Visual analysis of trajectories using SOM clustering and interactive exploration of the results was presented earlier in 2007 also by Schreck et al. [STFK07]. This study was extended with interactive visual monitoring of the clustering process and steering of initialization in 2008 [SBTK08].

4.2.4.2. Visual Analysis of Two-Dimensional Time Series Including Grouping of Entities

The visualization of static one-class point data extended with statistical analysis of the data was explored in [WAG05] and [WAG06]. The statistic indicators of point cloud shape and point distribution are used for proposing interesting two dimensional projections of the originally multi-dimensional data for further visual inspection. This approach is however limited to static data without entity groupings (only one class of data).

In the dynamic case, the ESDA toolkit [BK04] offers the possibility to visualize hulls around trajectories and calculate and visualize the central tendency and dispersion of the group movement. This approach does not include further analysis of the data or other visual abstractions and is mainly suitable for entities moving together.

4.2.5. Summary

The algorithmic analysis of two-dimensional time dependent data is mainly concerned with the similarity and the clustering of trajectories. The similarity measures used are mainly based on direct trajectory or feature vector representation. The clustering algorithms used include, for example, k-means, density-based and probabilistic approaches. In 2007, we presented a system for visual representation of clusters of trajectories using SOM.

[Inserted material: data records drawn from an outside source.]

(** X4. After [putInGrid] the cell of the point holds the point, whatever
    it held before, and every other cell holds what it held. *)
Theorem putInGrid_lookup (grid : gmap Z (gmap Z Vector2.t))
    (point : Vector2.t) (cellSize : Q) (x y : Z) :
  let gx := Math_floor (Vector2.x point / cellSize) in
  let gy := Math_floor (Vector2.y point / cellSize) in
  grid_lookup (putInGrid grid point cellSize) x y =
  if decide (x = gx ∧ y = gy) then Some point else grid_lookup grid x y.
Proof.
  intros gx gy. unfold putInGrid, grid_lookup. fold gx gy.
  destruct (decide (x = gx)) as [->|Hx].
  - rewrite lookup_insert_eq. simpl.
    destruct (decide (y = gy)) as [->|Hy].
    + rewrite lookup_insert_eq. by rewrite decide_True.
    + rewrite lookup_insert_ne by done. rewrite decide_False by lia.
      destruct (grid !! gx) as [col|] eqn:Hcol; simpl.
      * by rewrite Hcol.
      * by rewrite lookup_insert_eq.
  - rewrite lookup_insert_ne by done. rewrite decide_False by lia.
    destruct (grid !! gx); [done|]. by rewrite lookup_insert_ne.
Qed.








(** ** Poisson-disk sampling: where the points are *)

Section PoissonWithin.
Variable Math_sqrt Math_cos Math_sin : Q → Q.
Variable Math_PI : Q.
Variable random : nat → Q.
Variable width height numPoints : Z.
Variable minDist cellSize : Q.
Variable seed : Vector2.t.



End PoissonWithin.





(** ** THREE.Terrain.js: the easing curves *)

Section EasingFacts.
Open Scope Q_scope.




End EasingFacts.

(** ** DiamondSquare: the draws and the first corner *)

Lemma hm_set_inv (h h' : gmap Z (gmap Z Q)) i j v :
  hm_set h i j v = Ret h' →
  ∀ a b, hm_lookup h' a b =
         if decide (a = i ∧ b = j) then Some v else hm_lookup h a b.
Proof.
  intros Hset.
  destruct (h !! i) as [row|] eqn:Hrow.
  - destruct (hm_set_spec h i j v) as (h'' & Hset' & _ & Hval); [eauto|].
    rewrite Hset in Hset'. by injection Hset' as <-.
  - unfold hm_set in Hset. by rewrite Hrow in Hset.
Qed.

Lemma outcome_bind_inv {A B : Type} (m : outcome A) (f : A → outcome B) b :
  m ≫= f = Ret b → ∃ a, m = Ret a ∧ f a = Ret b.
Proof. destruct m as [a| |]; [eauto | done | done]. Qed.

Section Counting.
Variable random : nat → Q.
Variable options : Options.
Variable segments : Z.

Hypothesis segments_pos : 0 < segments.

(** A square step makes one draw and writes away from the corner. *)
Lemma DiamondSquare_square_effect half whole x y st st' :
  0 ≤ x → 0 < half →
  DiamondSquare_square random options half whole x y st = Ret st' →
  rng st' = S (rng st) ∧
  hm_lookup (heightmap st') 0 0 = hm_lookup (heightmap st) 0 0.
Proof.
  intros Hx Hhalf. unfold DiamondSquare_square.
  destruct (hm_get _ x y); try done. simpl.
  destruct (hm_get _ (x + whole) y); try done. simpl.
  destruct (hm_get _ x (y + whole)); try done. simpl.
  destruct (hm_get _ (x + whole) (y + whole)); try done. simpl.
  destruct (hm_set _ _ _ _) as [h| |] eqn:Hset; try done. simpl.
  intros [= <-]. simpl. split; [done|].
  rewrite (hm_set_inv _ _ _ _ _ Hset). by rewrite decide_False by lia.
Qed.

(** A diamond step makes one draw, and does not write to the corner unless
    it is run at the corner. *)
Lemma DiamondSquare_diamond_effect half x y st st' :
  0 ≤ x → 0 ≤ y → (x = 0 → 0 < y) →
  DiamondSquare_diamond random options segments (segments + 1) half x y st
    = Ret st' →
  rng st' = S (rng st) ∧
  hm_lookup (heightmap st') 0 0 = hm_lookup (heightmap st) 0 0.
Proof using segments_pos.
  intros Hx Hy Hcorner Hrun. unfold DiamondSquare_diamond in Hrun.
  apply outcome_bind_inv in Hrun as (a & _ & Hrun).
  apply outcome_bind_inv in Hrun as (b & _ & Hrun).
  apply outcome_bind_inv in Hrun as (c & _ & Hrun).
  apply outcome_bind_inv in Hrun as (e & _ & Hrun).
  apply outcome_bind_inv in Hrun as (h1 & Hset1 & Hrun).
  apply outcome_bind_inv in Hrun as (h2 & Hset2 & Hrun).
  apply outcome_bind_inv in Hrun as (h3 & Hset3 & Hrun).
  injection Hrun as <-. simpl. split; [done|].
  pose proof (hm_set_inv _ _ _ _ _ Hset1) as Hval1.
  assert (hm_lookup h2 0 0 = hm_lookup h1 0 0) as Hval2.
  { destruct (x =? 0); [|by injection Hset2 as <-].
    rewrite (hm_set_inv _ _ _ _ _ Hset2). by rewrite decide_False by lia. }
  assert (hm_lookup h3 0 0 = hm_lookup h2 0 0) as Hval3.
  { destruct (y =? 0); [|by injection Hset3 as <-].
    rewrite (hm_set_inv _ _ _ _ _ Hset3). by rewrite decide_False by lia. }
  rewrite Hval3, Hval2, Hval1. by rewrite decide_False by lia.
Qed.

(** One level, with [q * q] cells: [q * q] draws for the squares and
    [2 * q * q] for the diamonds. *)
Lemma DiamondSquare_level_counted h q n d st :
  0 < h → 0 < q → segments = q * (2 * h) →
  counted segments n d st →
  ∃ st', DiamondSquare_level random options segments (2 * h) st = Ret st' ∧
         counted segments n (d + 3 * q * q) st'.
Proof using segments_pos.
  intros Hh Hq Hseg (Hst & Hcorner & Hrng). unfold DiamondSquare_level.
  rewrite Math_round_half, Math_round_Z.
  set (st0 := {| heightmap := heightmap st;
                 smoothing := (smoothing st / 2)%Q;
                 rng := rng st |}).
  assert (counted segments n d st0) as Hst0 by done.
  clearbody st0. clear Hst Hcorner Hrng st.
  (* the square step *)
  edestruct (for_loop_post
               (λ x s, ∃ c, x = c * (2 * h) ∧ 0 ≤ c ≤ q ∧
                            counted segments n (d + c * q) s)
               (λ _, False)
               (λ x, Z.to_nat (segments - x))
               (counted segments n (d + q * q)))
    as (st1 & -> & Hst1); simpl.
  - intros x s (c & -> & Hc & Hs) Hcx. apply Z.ltb_lt in Hcx.
    assert (c < q) as Hcq by nia. split; [lia|].
    edestruct (for_loop_post
                 (λ y t, ∃ e, y = e * (2 * h) ∧ 0 ≤ e ≤ q ∧
                              counted segments n (d + c * q + e) t)
                 (λ _, False)
                 (λ y, Z.to_nat (segments - y))
                 (counted segments n (d + c * q + q)))
      as (s' & -> & Hs'); simpl.
    + intros y t (e & -> & He & Ht & Htc & Htr) Hcy. apply Z.ltb_lt in Hcy.
      assert (e < q) as Heq by nia. split; [lia|].
      destruct (DiamondSquare_square_sound random options segments
                  h (2 * h) (c * (2 * h)) (e * (2 * h)) t)
        as (t' & Hrun & Ht'); try done; try nia.
      rewrite Hrun. simpl.
      destruct (DiamondSquare_square_effect h (2 * h) (c * (2 * h))
                  (e * (2 * h)) t t' ltac:(nia) Hh Hrun) as [Hr Hc0].
      exists (e + 1). split; [lia|]. split; [lia|].
      split; [done|]. split; [congruence | lia].
    + exists 0. split; [lia|]. split; [lia|].
      by rewrite Z.add_0_r.
    + lia.
    + intros y t (e & -> & He & Ht) Hcy. apply Z.ltb_ge in Hcy.
      by replace e with q in Ht by nia.
    + intros _ [].
    + exists (c + 1). split; [lia|]. split; [lia|].
      by replace (d + (c + 1) * q) with (d + c * q + q) by lia.
  - exists 0. split; [lia|]. split; [lia|]. by rewrite Z.add_0_r.
  - lia.
  - intros x s (c & -> & Hc & Hs) Hcx. apply Z.ltb_ge in Hcx.
    by replace c with q in Hs by nia.
  - intros _ [].
  - (* the diamond step *)
    apply (for_loop_post
             (λ x s, ∃ c, x = c * h ∧ 0 ≤ c ≤ 2 * q ∧
                          counted segments n (d + q * q + c * q) s)
             (λ _, False)
             (λ x, Z.to_nat (segments - x))).
    + intros x s (c & -> & Hc & Hs) Hcx. apply Z.ltb_lt in Hcx.
      assert (c < 2 * q) as Hcq by nia. split; [lia|].
      pose proof (rem_in_range (c * h + h) (2 * h) ltac:(nia) ltac:(lia))
        as Hy0.
      set (y0 := Z.rem (c * h + h) (2 * h)) in *.
      assert (c * h = 0 → 0 < y0) as Hy0pos.
      { intros Hz. unfold y0. rewrite Hz. rewrite Z.rem_small; lia. }
      edestruct (for_loop_post
                   (λ y t, ∃ e, y = y0 + e * (2 * h) ∧ 0 ≤ e ≤ q ∧
                      counted segments n (d + q * q + c * q + e) t)
                   (λ _, False)
                   (λ y, Z.to_nat (segments - y))
                   (counted segments n (d + q * q + c * q + q)))
        as (s' & -> & Hs'); simpl.
      * intros y t (e & -> & He & Ht & Htc & Htr) Hcy. apply Z.ltb_lt in Hcy.
        assert (e < q) as Heq by nia. split; [lia|].
        destruct (DiamondSquare_diamond_sound random options segments
                    h (c * h) (y0 + e * (2 * h)) t)
          as (t' & Hrun & Ht'); try done; try nia.
        rewrite Hrun. simpl.
        destruct (DiamondSquare_diamond_effect h (c * h) (y0 + e * (2 * h))
                    t t' ltac:(nia) ltac:(nia) ltac:(nia) Hrun) as [Hr Hc0].
        exists (e + 1). split; [lia|]. split; [lia|].
        split; [done|]. split; [congruence | lia].
      * exists 0. split; [lia|]. split; [lia|]. by rewrite Z.add_0_r.
      * lia.
      * intros y t (e & -> & He & Ht) Hcy. apply Z.ltb_ge in Hcy.
        by replace e with q in Ht by nia.
      * intros _ [].
      * exists (c + 1). split; [lia|]. split; [lia|].
        by replace (d + q * q + (c + 1) * q)
             with (d + q * q + c * q + q) by lia.
    + exists 0. split; [lia|]. split; [lia|]. by rewrite Z.add_0_r.
    + lia.
    + intros x s (c & -> & Hc & Hs) Hcx. apply Z.ltb_ge in Hcx.
      replace c with (2 * q) in Hs by nia.
      by replace (d + 3 * q * q) with (d + q * q + 2 * q * q) by lia.
    + intros _ [].
Qed.
End Counting.

Lemma DiamondSquare_generate_counted random options
    (h : gmap Z (gmap Z Q)) k n :
  1 ≤ k → zero_grid (2 ^ k) h →
  ∃ st, DiamondSquare_generate random options (2 ^ k) h n = Ret st ∧
        counted (2 ^ k) n (2 ^ k * 2 ^ k - 1) st.
Proof.
  intros Hk Hzero. unfold DiamondSquare_generate.
  pose proof (pow2_pos k ltac:(lia)) as Hpos.
  apply (for_loop_post
           (λ l s, ∃ e, 0 ≤ e ≤ k ∧ l = 2 ^ e ∧
                        counted (2 ^ k) n
                          (2 ^ (k - e) * 2 ^ (k - e) - 1) s)
           (λ _, False) (λ l, Z.to_nat l)).
  - intros l s (e & He & -> & Hs) Hc. apply Z.leb_le in Hc.
    assert (1 ≤ e) as He1.
    { destruct (decide (1 ≤ e)); [done|].
      assert (e = 0) as -> by lia. change (2 ^ 0) with 1 in Hc. lia. }
    pose proof (pow2_double (e - 1) ltac:(lia)) as Hdbl.
    replace (e - 1 + 1) with e in Hdbl by lia.
    pose proof (pow2_pos (e - 1) ltac:(lia)) as Hhalf.
    pose proof (pow2_pos (k - e) ltac:(lia)) as Hq.
    pose proof (pow2_double (k - e) ltac:(lia)) as Hqd.
    split.
    { apply Nat2Z.inj_lt. rewrite !Z2Nat.id by (try apply Z.div_pos; lia).
      apply Z.div_lt; lia. }
    rewrite Hdbl.
    destruct (DiamondSquare_level_counted random options (2 ^ k) Hpos
                (2 ^ (e - 1)) (2 ^ (k - e)) n
                (2 ^ (k - e) * 2 ^ (k - e) - 1) s)
      as (s' & -> & Hs'); try done.
    + rewrite <- Hdbl, <- Z.pow_add_r by lia. f_equal. lia.
    + simpl. exists (e - 1). split; [lia|]. split.
      * rewrite Z.mul_comm, Z.div_mul by lia. done.
      * replace (k - (e - 1)) with (k - e + 1) by lia. rewrite Hqd.
        by replace (2 * 2 ^ (k - e) * (2 * 2 ^ (k - e)) - 1)
             with (2 ^ (k - e) * 2 ^ (k - e) - 1
                   + 3 * 2 ^ (k - e) * 2 ^ (k - e)) by lia.
  - exists k. split; [lia|]. split; [done|].
    rewrite Z.sub_diag. change (2 ^ 0 * 2 ^ 0 - 1) with 0.
    split; [by apply zero_grid_sound|]. split; simpl; [|lia].
    destruct Hzero as [_ Hval]. rewrite Hval. by rewrite decide_True by lia.
  - lia.
  - intros l s (e & He & -> & Hs) Hc. apply Z.leb_gt in Hc.
    assert (e = 0) as ->.
    { destruct (decide (e = 0)); [done|].
      assert (2 ^ 1 ≤ 2 ^ e) by (apply pow2_le_mono; lia).
      change (2 ^ 1) with 2 in *. lia. }
    by rewrite Z.sub_0_r in Hs.
  - intros _ [].
Qed.

Lemma DiamondSquare_scratch_counted random options n :
  ∃ segments st,
    DiamondSquare_segments options = Ret segments ∧
    DiamondSquare_scratch random options n = Ret (segments, st) ∧
    Z.max (xSegments options) (ySegments options) + 1 ≤ segments ∧
    counted segments n (segments * segments - 1) st.
Proof.
  unfold DiamondSquare_scratch.
  destruct (DiamondSquare_segments_exponent options)
    as (k & -> & Hk & Hge & _). simpl.
  pose proof (pow2_pos k ltac:(lia)) as Hpos.
  destruct (DiamondSquare_init_zero (2 ^ k)) as (h & -> & Hzero); [lia|].
  simpl.
  destruct (DiamondSquare_generate_counted random options h k n)
    as (st & -> & Hst); try done.
  simpl. eauto 10.
Qed.

(** X12. [DiamondSquare] makes [segments * segments - 1] draws from
    [Math.random], [segments] being the side of its scratch grid: one per
    square and one per diamond, whatever the size of the target grid
    inside the scratch grid. *)
Theorem DiamondSquare_draws (random : nat → Q) (g : list Q)
    (options : Options) (n : nat) :
  0 ≤ xSegments options → 0 ≤ ySegments options →
  (xSegments options + 1) * (ySegments options + 1) ≤ Z.of_nat (length g) →
  ∃ segments g' n',
    DiamondSquare_segments options = Ret segments ∧
    DiamondSquare random g options n = Ret (g', n') ∧
    Z.of_nat n' = Z.of_nat n + segments * segments - 1.
Proof.
  intros Hx Hy Hlen.
  destruct (DiamondSquare_scratch_counted random options n)
    as (segments & st & Hseg & Hrun & Hge & (Hfull & _) & _ & Hrng).
  destruct (DiamondSquare_apply_applied options (heightmap st) g segments)
    as (g' & Happly & _); [lia | lia | done | done |].
  exists segments, g', (rng st). split; [done|]. split; [|lia].
  unfold DiamondSquare. rewrite Hrun. simpl. by rewrite Happly.
Qed.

Additionally, there are approaches for trajectory aggregation and clustering of sub-trajectories.

The visualization approaches for two-dimensional dynamic data include 2D and 3D animation and trajectory techniques based on scatterplot framework.

The visual analysis of two-dimensional time-dependent data without grouping information combines the above-mentioned algorithmic analysis with interactive visualizations for exploration of the data space.

The approaches for groups of data in the dynamic case are rare. In the static case, statistic analysis of a point cloud has been used for finding interesting views on the data. In the dynamic case, visual abstractions (e.g., hulls, mid-points) are used for visualization suitable for data exploration.

In summary, the tight integration of algorithmic analysis with interactive visualization steered by the user for analysis of trajectories both in individual and group case has not been extensively explored. Individual fields include a variety of methods which are applied mainly separately. Moreover, there are only few approaches for visual analysis of this type of data.